PERFIDI are also likely to have an impact on the use of contrast agents in MRI. By boosting T₁ differences in MRI images, PERFIDI indirectly enhance the effects of contrast agents. The latter can be easily maximized by exploiting and optimizing the sloping sections of the filter curves. One therefore expects that the application of PERFIDI in contrast agent studies will reduce the required amounts of the agents. This is extremely desirable since the introduction of a contrast agent into a human body is an invasive and potentially hazardous act.

Applications to NMR Spectroscopy

Modern NMR Spectrometers can acquire many different types of 1D, 2D and 3D NMR spectra which are used for chemical and stereo-chemical analysis of dissolved molecules and their mixtures. Using the PERFIDI preamble, all types of NMR spectra can be subject to an additional editing according to selected bands of T₁ values of individual sample components and/or molecular fragments.

This is of great importance in the analysis of complex mixtures, especially those containing large molecules (eminent examples are protein solutions and biological fluids, such as blood plasma, cytoplasm, urine, etc).

In such mixtures, the investigator faces massive overlap of spectral bands which presents a severe impediment to the analysis of the spectra. Since these are the very same cases in which one expects also the presence of many components with significantly different T₁ values, the application of PERFIDI opens the possibility to acquire a number of distinct NMR spectra, each containing the spectral lines of just those components whose T₁ values fall into a particular band. The final result is spreading of the NMR spectrum along a new T₁ dimension and thus a dramatic decrease of the overlap between different spectral features.

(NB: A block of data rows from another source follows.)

(** ** The environment *)

Record Env (W : Type) := mkEnv {
  infer : InferenceRequest -> W -> Result InferenceResponse string * W;
  cache_key : string -> list Message -> string;
  cache_get : string -> W -> option string * W;
  cache_insert : string -> string -> W -> W;
  record_cost : ProviderType -> string -> TokenUsage -> W -> f64 * W;
  elapsed_ms : W -> W -> N;                      (* start, now *)
  json_from_str : string -> Result Value string;
  schema_to_string : Value -> string;
  context_to_json : gmap string Value -> string; (* [to_string_pretty] *)
  uuid_to_string : Uuid -> string;
  retry_draw : N -> N -> N;
}.
Arguments infer {W}. Arguments cache_key {W}. Arguments cache_get {W}.
Arguments cache_insert {W}. Arguments record_cost {W}. Arguments elapsed_ms {W}.
Arguments json_from_str {W}. Arguments schema_to_string {W}. Arguments context_to_json {W}.
Arguments uuid_to_string {W}. Arguments retry_draw {W}.

(** ** Helpers *)

Definition infer_provider (model : string) : ProviderType :=
  let m := to_lowercase model in
  if starts_with "gpt-" m || starts_with "o1" m || starts_with "o3" m then OpenAi
  else if starts_with "claude" m then Anthropic
  else if starts_with "deepseek" m then DeepSeek
  else if starts_with "gemini" m then Google
  else if starts_with "grok" m then Grok
  else if starts_with "mistral" m || starts_with "mixtral" m then Mistral
  else Ollama.

Definition build_system_prompt (agent : option AgentDefinition) : string :=
  match agent with
  | None => "You are a helpful AI assistant executing tasks within a crew."
  | Some a =>
      let prompt := "You are " ++ agent_name a ++ ", a " ++ role a ++ "." ++ nl ++ nl
                      ++ "Goal: " ++ goal a in
      let prompt := match backstory a with
                    | Some b => prompt ++ nl ++ nl ++ "Backstory: " ++ b | None => prompt end in
      let prompt := match domain a with
                    | Some d => prompt ++ nl ++ nl ++ "Domain expertise: " ++ d | None => prompt end in
      let prompt := match tools a with
                    | [] => prompt
                    | ts => prompt ++ nl ++ nl ++ "Available tools: " ++ str_join ", " ts end in
      match personality a with
      | Some p =>
          let disposition := compose_prompt p in
          if bool_decide (disposition = "") then prompt else prompt ++ nl ++ disposition
      | None => prompt
      end
  end.

Definition known_prefixes : list string :=
  ["ollama"; "openai"; "anthropic"; "groq"; "deepseek"; "mistral"; "together";
   "fireworks"; "anyscale"; "perplexity"; "bedrock"; "azure"].

Definition strip_provider_prefix (model : string) : string :=
  match str_find "/" model with
  | Some idx =>
      if bool_decide (str_take idx model ∈ known_prefixes) then str_drop (idx + 1) model else model
  | None => model
  end.

Definition select_model (agent : option AgentDefinition) : string :=
  match agent with
  | Some a =>
      match llm_model a with
      | Some m => strip_provider_prefix m
      | None => default_model (route (TaskProfile_new Reason (parse_complexity (complexity a))))
      end
  | None => default_model Capable
  end.

Definition mood_adjusted_temperature (p : PersonalityProfile) (base : f64) : f64 :=
  let creativity := f64_of_f32 (trait_normalized p Creativity) in
  let curiosity := f64_of_f32 (trait_normalized p Curiosity) in
  let precision := f64_of_f32 (trait_normalized p Precision) in
  let risk := f64_of_f32 (trait_normalized p RiskTolerance) in
  let confidence := f64_of_f32 (trait_normalized p Confidence) in
  let delta :=
    f64_sub (f64_sub (f64_add (f64_add (f64_mul creativity (f64_lit 15 100))
      (f64_mul curiosity (f64_lit 1 10))) (f64_mul risk (f64_lit 1 10)))
      (f64_mul precision (f64_lit 15 100))) (f64_mul confidence (f64_lit 5 100)) in
  f64_clamp (f64_add base delta) (f64_lit 1 10) (f64_lit 15 10).

(** [serde_json::json!] of a float: non-finite values become [null]. *)
Definition json_f64 (x : f64) : Value :=
  match x with
  | SpecFloat.S754_infinity _ | SpecFloat.S754_nan => Null
  | _ => Num (Float x)
  end.
Definition json_u64 (n : N) : Value := Num (PosInt n).

(** ** [execute_task]

    The answer is a panic (of [sanitize]) or the result, the world and the
    events sent. *)

Section execute.
Context {W : Type} (env : Env W).

Definition task_messages (t : Task) : option (list Message) :=
  if bool_decide (context t = ∅) then Some []
  else match sanitize (context_to_json env (context t)) "context" with
       | None => None
       | Some (ctx, _) =>
           Some [mkMessage User ctx; mkMessage Assistant "Understood, I have the context."]
       end.
Definition run (sandbox_strength : option N) (w : W) : Outcome (Result RunOutput AgnosaiError) :=
  let started := emit "crew_started"
    (Obj [("name", Str (crew_name (spec r))); ("task_count", json_u64 (N.of_nat (length (tasks (spec r)))))]) in
  match run_mode w with
  | Panics => Panics
  | Hangs => Hangs
  | Returns (Err e) => Returns (Err e)
  | Returns (Ok (results, ts, w1, log)) =>
      let wall := elapsed_ms env w w1 in
      let (cancelled, w2) := poll_cancelled rt w1 in
      let status := final_status cancelled results in
      Returns (Ok (mkRunOutput
        (mkCrewState (crew_id (spec r)) status results
           (Some (build_profile sandbox_strength wall results)))
        ts w2
        (started ++ log ++ emit "crew_completed"
           (Obj [("status", Str (debug_crew_status status));
                 ("task_count", json_u64 (N.of_nat (length results)));
                 ("wall_ms", json_u64 wall)]))%list))
  end.
End runner.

Applications to NMR Relaxometry

Initially, NMR relaxometry was just the art of measuring the NMR relaxation rates of nuclides present in a sample. Today, the point of view has considerably shifted due to the fact that many applications of NMR relaxometry regard complex systems with a nearly continuous distribution of relaxation rates. For example, this is certainly the case when studying biological tissues, bones, foodstuffs, porous materials and rocks soaked with fluids, etc (all fields where NMR relaxometry is acquiring a great practical importance).

In these cases the goal of the measurement is no longer a single T₁ value but a curve describing the continuous distribution of T₁ values in the sample. The main obstacle in this kind of assays is again the fact that signals from the individual sample components add together and form a unique magnetization decay curve whose analysis in terms of a distribution of T²₁'s (the so-called inverse Laplace transform) turns out to be mathematically quite difficult and, in the present of experimental noise, numerically unstable.

The PERFIDI relaxation filters permit to remove the singularity of the Laplace kernel and thus:
(a) greatly reduce the effect of experimental noise on the measured T₁ distribution curves and
(b) enhance the capability of the method to resolve sharp distribution-curves features.